Beranjak dari sana, 2 kilometer ke arah utara,
pameran dilanjutkan di National Museum. Di bekas kampus Sekolah Tinggi Seni
Rupa Indonesia ASRI-ISI Yogyakarta ini akan dipamerkan dokumentasi visual dan
karya-karya gerakan seni rupa, seperti Bumi Tarung, Sanggar Bambu, Kepribadian
Apa, Rumah Seni Cemeti, Taring Padi, dan Indieguerillas.
Rasanya tidaklah berlebihan membayangkan sebuah
perjumpaan eksistensial yang membahagiakan antara Bumi Tarung, yang memeluk
teguh paham realisme sosial atawa humanisme kerakyatan, dan Sanggar Bambu, yang
menganut keyakinan humanisme universal.
Sementara itu, kehadiran Kepribadian Apa dapat
menjadi tanda semacam upaya membangkitkan batang terendam di antara
eksponen-eksponen gerakan seni rupa yang dimotori oleh Gendut Riyanto, Haris
Purnama, dan Ronald Manulang itu. Perlu diketahui, dalam historiografi seni
rupa Yogyakarta, Kepribadian Apa disebut-sebut sebagai salah satu gerakan seni
rupa anak muda yang menghebohkan jagat seni rupa Yogyakarta karena keberanian
mereka memamerkan karya bermuatan kritik sosial-politik. Tak mengherankan jika
gerakan ini mendapat terjangan aparat militer pada September 1977.

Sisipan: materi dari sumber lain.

(** * The login slice of asa-standard (examples/backend-slice)

    A shallow embedding of [schemas.py], [repository.py], [service.py] and
    [handler.py], and the properties of the login sequence
    [LoginService.execute].

    The Python code is effectful: it calls a repository and two helper
    functions, and it raises exceptions.  It is embedded in a state-and-
    exception monad [M].  The state carries the external world the
    collaborators read and write, the counter of object identities, and a
    chronological log.  An exception does not roll the state back, exactly
    as in Python. *)

From Stdlib Require Import String ZArith List Bool Lia.
Import ListNotations.
Local Open Scope string_scope.
Local Open Scope Z_scope.

Set Implicit Arguments.

(** ** schemas.py *)

(** [class LoginRequest(BaseModel)]: two [str] fields, no further
    constraint on either of them. *)
Record LoginRequest : Type := mkLoginRequest {
  email : string;
  password : string
}.

(** [class LoginResponse(BaseModel)]. *)
Record LoginResponse : Type := mkLoginResponse {
  jwt_token : string;
  expires_in : Z
}.

(** The record a user lookup yields; [execute] reads exactly these three
    attributes of it. *)
Record User : Type := mkUser {
  id : string;
  password_hash : string;
  is_active : bool
}.

(** ** Exceptions and outcomes *)

Inductive exn : Type :=
| UserNotFoundError
| AccountLockedError
| InvalidCredentialsError
| NotImplementedError
| OtherError (cls : string).

(** How a call ends.  [Raise] is an exception raised by a [raise] statement
    of [execute] itself, [Propagate] one that escaped from a collaborator
    and went through [execute] uncaught (the code has no [try]). *)
Inductive outcome (A : Type) : Type :=
| Return (a : A)
| Raise (e : exn)
| Propagate (e : exn).

Arguments Return {A} a.
Arguments Raise {A} e.
Arguments Propagate {A} e.

(** ** The log *)

(** The three conditions [execute] tests, in the order of the source. *)
Inductive guard : Type := Existence | ActiveStatus | PasswordMatch.
(** * tlsprotocol: a TLS listener that demultiplexes by ALPN protocol

    A shallow embedding of the Go package [tlsprotocol] (listener.go,
    protocol.go, and worker.go in its version with the mutex).  Go values
    that are shared by reference (channels, workers) live in heaps of a
    [Store] and are named by their index; a call either returns, panics,
    or parks its goroutine on a channel or mutex operation. *)

From stdpp Require Import gmap strings list fin_maps pretty.
From Stdlib Require Import ZArith Lia.

Local Open Scope string_scope.
Local Open Scope list_scope.
Local Open Scope Z_scope.

(** ** Values *)

(** Go's [error]: the message of the error value, [fmt.Errorf] the message
    it formats. *)
Definition error := string.

(** [tls.ConnectionState], the two fields the listener reads. *)
Record tls_ConnectionState := mkConnectionState {
  NegotiatedProtocol : string;
  NegotiatedProtocolIsMutual : bool
}.

(** A [*tls.Conn] as the listener sees it: what [Handshake()] answers
    ([None] is the nil error) and what [ConnectionState()] reports
    afterwards.  Both are decided by the peer. *)
Record tls_Conn := mkConn {
  conn_fd : nat;
  Handshake : option error;
  ConnectionState : tls_ConnectionState
}.

(** [tls.Config], the field the listener reads. *)
Record tls_Config := mkConfig {
  NextProtos : list string
}.

(** [net.IPAddr], [net.TCPAddr] and [syscall.Sockaddr]. *)
Record net_IPAddr := mkIPAddr { ipaddr_IP : list Byte.byte; ipaddr_Zone : string }.

Record net_TCPAddr := mkTCPAddr {
  tcp_IP : list Byte.byte;
  tcp_Port : Z;
  tcp_Zone : string
}.

Inductive Sockaddr :=
| SockaddrInet4 (Port : Z) (Addr : list Byte.byte)
| SockaddrInet6 (Port : Z) (Addr : list Byte.byte).

(** ** Channels *)

(** A Go channel: its buffer (head is the next element received), its
    capacity and whether [close] was called on it. *)
Record chan (A : Type) := mkChan {
  buf : list A;
  cap : nat;
  closed : bool
}.
Arguments mkChan {A} _ _ _.
Arguments buf {A} _.
Arguments cap {A} _.
Arguments closed {A} _.

(** [make(chan A, n)] *)
Definition make_chan {A} (n : nat) : chan A := mkChan [] n false.

(** ** The objects of the package *)

(** [worker]: [parent] is the listener of the store; [socket] names the
    TLS listener socket; [lock] is true while the mutex is held. *)
Record worker := mkWorker {
  running : bool;
  socket : nat;
  lock : bool
}.

(** [Protocol]: [parent] is the listener of the store; [channel] points
    into the heap of connection channels.  The struct is never written
    after its creation, so a [*Protocol] is modelled by its contents. *)
Record Protocol := mkProtocol {
  proto : string;
  channel : nat
}.

(** [Listener].  A nil pointer, slice entry, interface, map or channel is
    [None]; [workers = []] is the nil (or empty) slice. *)
Record Listener := mkListener {
  BindAddr : string;
  TLSConfig : option tls_Config;
  Listeners : Z;
  workers : list (option nat);
  addr : option net_TCPAddr;
  sockAddr : option Sockaddr;
  channels : option (gmap string Protocol);
  defaultChannel : option nat;
  errors : option nat
}.

(** What a [go] statement starts. *)
Inductive goroutine :=
| GoListen (w : nat)
| GoConnectionReceived (c : tls_Conn).
(** Lines 405-415. *)
Definition update_evidence (page_path text bond_str : string) (st : extraction)
  : extraction :=
  match Str.find (Str.lower text) (Str.lower bond_str) with
  | Some bond_pos =>
      let start_pos := (bond_pos - 100)%nat in
      let end_pos := Nat.min (String.length text) (bond_pos + 100) in
      let evidence := Str.strip (Str.slice text start_pos end_pos) in
      if String.eqb (best_evidence st) ""
         || (String.length (best_evidence st) <? String.length evidence)%nat
      then {| extracted_data := extracted_data st;
              best_evidence := evidence;
              best_evidence_page := page_path |}
      else st
  | None => st
  end.

(** Lines 386-419: the loop over [bond_patterns], with its [break] after
    the first amount and its [continue] when the conversion raises. *)
Fixpoint look_for_bond (patterns : list Re.regex) (page_path text : string)
    (st : extraction) : extraction :=
  match patterns with
  | [] => st
  | pattern :: patterns' =>
      match Re.findall1 pattern text with
      | bond_str :: _ =>
          match bond_value_of text bond_str with
          | Ok n =>
              update_evidence page_path text bond_str
                {| extracted_data := <["bond_amount" := PInt n]> (extracted_data st);
                   best_evidence := best_evidence st;
                   best_evidence_page := best_evidence_page st |}
          | Raise _ => look_for_bond patterns' page_path text st
          end
      | [] => look_for_bond patterns' page_path text st
      end
  end.

(** One iteration of [for page_path, html in page_contents.items()]. *)
Definition process_page (st : extraction) (page : string * string) : extraction :=
  let '(page_path, html) := page in
  let text := soup_text html in
  let data := look_for "email" Patterns.email_pattern text (extracted_data st) in
  let data := look_for "phone_number" Patterns.phone_pattern text data in
  let data := look_for_address text data in
  look_for_bond Patterns.bond_patterns page_path text
    {| extracted_data := data;
       best_evidence := best_evidence st;
       best_evidence_page := best_evidence_page st |}.

(** The deterministic pass over all pages. *)
Definition deterministic_pass (page_contents : list (string * string)) : extraction :=
  fold_left process_page page_contents initial_extraction.

Definition _extract_with_llm (text website : string) : gmap string pyval :=
  default ∅ (llm_call (Str.take 15000 text) website).

(** Lines 423-443: the fallback fills only fields that are still falsy. *)
Definition llm_fill (llm_extracted data : gmap string pyval) : gmap string pyval :=
  fold_left
    (λ data field,
       if negb (truthy (get data field)) then
         match llm_extracted !! field with
         | Some v => <[field := v]> data
         | None => data
         end
       else data)
    ["city"; "state"; "bond_amount"; "email"; "phone_number"] data.

Definition _extract_data_from_pages (page_contents : list (string * string))
    (website : string) : gmap string pyval :=
  let st := deterministic_pass page_contents in
  let data := extracted_data st in
  let '(data, evidence) :=
    if negb (truthy (get data "city") && truthy (get data "state")
             && truthy (get data "bond_amount"))
    then
      let combined_text :=
        fold_left (λ acc page, acc +:+ Str.take 5000 (soup_text page.2))
                  (List.firstn 3 page_contents) "" in
      let llm_extracted := _extract_with_llm combined_text website in
      (llm_fill llm_extracted data,
       if truthy (get llm_extracted "evidence_text")
          && String.eqb (best_evidence st) ""
       then get llm_extracted "evidence_text"
       else PStr (best_evidence st))
    else (data, PStr (best_evidence st)) in
  <["evidence_page" := PStr (best_evidence_page st)]>
    (<["evidence_text" := evidence]> data).

Definition pages_to_visit : list string :=
  [""; "/about"; "/about-us"; "/company"; "/services"; "/projects";
   "/portfolio"; "/our-work"; "/case-studies"; "/contact"; "/contact-us"].

(** Lines 286-300: the pages answered with status 200, in visiting order. *)
Definition fetch_pages (website : string) : list (string * string) :=
  omap (λ path, (λ html, (path, html)) <$> http_get (Str.rstrip_slash website +:+ path))
       pages_to_visit.

Definition uncounted_fields : list string :=
  ["website"; "last_checked"; "evidence_url"; "evidence_text"].

(** Lines 317-318: [sum(1 for k, v in profile.items() if v is not None
    and k not in [...])]. *)
Definition populated_fields (profile : gmap string pyval) : nat :=
  length (filter (λ kv, kv.2 ≠ PNone ∧ kv.1 ∉ uncounted_fields) (map_to_list profile)).

(** [profile.update(extracted_data)]. *)
Definition update (profile extracted : gmap string pyval) : gmap string pyval :=
  extracted ∪ profile.

Definition copy_fields (fields : list string) (candidate profile : gmap string pyval)
  : gmap string pyval :=
  fold_left
    (λ profile field,
       match candidate !! field with
       | Some v => <[field := v]> profile
       | None => profile
       end)
    fields profile.

Definition _extract_single_profile (candidate : gmap string pyval)
  : result (option (gmap string pyval)) :=
  let website := get candidate "website" in
  if negb (truthy website) then Ok None
  else
    match website with
    | PStr website =>
        let website :=
          if Str.startswith website "http://" || Str.startswith website "https://"
          then website else "https://" +:+ website in
        let profile : gmap string pyval :=
          {[ "name" := get_or candidate "name" (PStr "");
             "website" := PStr website;
             "last_checked" := PStr now_isoformat ]} in
        let profile := copy_fields ["lic_number"; "lic_active"] candidate profile in
        let page_contents := fetch_pages website in
        match page_contents with
        | [] => Ok None
        | _ =>
            let extracted := _extract_data_from_pages page_contents website in
            let profile := update profile extracted in
            let evidence_page := get_or extracted "evidence_page" (PStr "") in
            let evidence_url :=
              match evidence_page with
              | PStr page =>
                  if truthy evidence_page then Str.rstrip_slash website +:+ page
                  else website
              | _ => website
              end in
            let profile := <["evidence_url" := PStr evidence_url]> profile in
            if (4 <=? populated_fields profile)%nat then Ok (Some profile)
            else Ok None
        end
    | v =>
        Raise (Exn AttributeError
                   ("'" +:+ type_name v +:+ "' object has no attribute 'startswith'"))
    end.

(** [candidates[i:i+batch_size] for i in range(0, len(candidates), batch_size)]. *)
Fixpoint batches {A : Type} (fuel batch_size : nat) (l : list A) : list (list A) :=
  match fuel, l with
  | O, _ | _, [] => []
  | S fuel', _ => List.firstn batch_size l :: batches fuel' batch_size (List.skipn batch_size l)
  end.

(** One batch: exceptions and empty results are skipped. *)
Definition extract_batch (batch : list (gmap string pyval)) : list (gmap string pyval) :=
  omap (λ candidate,
          match _extract_single_profile candidate with
          | Ok (Some profile) =>
              if bool_decide (profile = ∅) then None else Some profile
          | _ => None
          end) batch.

Selain gerakan-gerakan seni rupa tersebut, di museum
ini akan digelar karya- karya kontemporer,
antara lain ciptaan Entang Wiharso, Bambang “Toko” Witjaksono, Dipo Andi,
Farhan Siki, Ismail “Sukribo”, Jompet, Terra Bajraghosa, Venzha, Yudi Sulistya,
dan Yusra Martunus.
KESIMPULAN
Dari bahasan makalah yang kami buat
ini dapat disimpulkan bahwa realisme kerakyatan di Yogyakarta adalah karya dengan tema – tema perjuangan. yang
mengkritik perkembangan keadaan social yang timpang. Gaya yang dianut oleh
sejumlah pelukis Yogya tersebut dikenal sebagai Realisme Kerakyatan. Adapula
yang menyebutnya sebagai Realisme Sosial.
KRITIK DAN SARAN
Demikian Makalah yang dapat kami buat, semoga bermanfaat.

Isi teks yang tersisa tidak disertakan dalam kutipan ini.